While designing the rough CAD layout for Eta, I placed the XY steppers on both “legs” of the H formed by the X&Y rods, as it should be. However, I later rotated all smooth rod axes vertically to facilitate easier access to the printing surface from the front. At the time, I didn’t think there could be any conflict, but after around 5 months when I finally finished making, aligning, and bolting down all the axes, motors and mounts, I realized that this arrangement meant that the motors were countering each other’s movement.

You done goofed.

Since both motors were on the same side, one of them turning would have prevented the other one turning in the opposite direction. To correct this, I swapped the motor on left with the idler mount diagonally opposite, which fixed the issue. The problem with large or long duration projects such as this is that you tend to sometimes lose focus of your original goal, or change a system without realizing its effects on another system.

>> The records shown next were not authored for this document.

(* ===== verification/Joins.v ===== *)
(** * Joins: the process table does what Exec, Join and Exit promise

    Programs that join each child once, and exit when they have joined all, never
    make the table follow a pointer to something freed, whatever the interleaving;
    [Join] returns the exit code of the child.  The proof gives every thread a
    program point, every slot in use a view of its control block, and every child
    a state of the handshake between it and its parent. *)

From S2P Require Import Prelude Bitmap Processes.

Module Joins.
Import PTable.

(** ** The table, seen as a map *)

(** What the handshake needs of a control block. *)
Record view := mkV { adr : nat; jn : Z; ex : Z; code : Z; par : Z }.

Definition shows (x : PCB) (v : view) : Prop :=
  joinsem x = Some (jn v) /\ exitsem x = Some (ex v) /\ is_Some (multex x) /\ exitcode x = code v /\ parentID x = par v.

Section table.
Context {B : Type} `{SlotMapLaws B}.
#[local] Set Default Proof Using "Type*".

Record abs (T : t B) (V : gmap Z view) : Prop := {
  ab_wf : slots_wf (bm T);
  ab_slots : length (slots (bm T)) = MAX_PROCESS;
  ab_pcb : length (pcb T) = MAX_PROCESS;
  ab_view i v : V !! i = Some v -> 0 <= i /\ slots (bm T) !! Z.to_nat i = Some true /\
    pcb T !! Z.to_nat i = Some (Some (adr v)) /\ exists x, objs T !! adr v = Some x /\ shows x v;
  ab_used i : slots (bm T) !! i = Some true -> is_Some (V !! Z.of_nat i);
  ab_inj i i' v v' : V !! i = Some v -> V !! i' = Some v' -> adr v = adr v' -> i = i';
}.

Lemma pcb_at_spec T V i v : abs T V -> V !! i = Some v -> pcb_at T i = Ok (adr v).
Proof.
  intros Ha Hv. destruct (ab_view _ _ Ha i v Hv) as (H0' & _ & Hp & _). unfold pcb_at.
  destruct (Z.ltb_spec i 0); [lia |]. by rewrite Hp.
Qed.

Design life lessons aside, I’ve extended and linked up the cables from the hot end, and now all that’s left is to hook up the mechanical endstops, setup the heat bed, make the fail safe systems, create the secondary control board and relay board, and I’m done!

With the hardware section, that is.

Next up, the software, and how I’m attempting to control a 3D printer with a 15 year old desktop jury rigged into working order with string to hold it together. I’m running linux mint on that PC, so at the very least it isn’t too slow.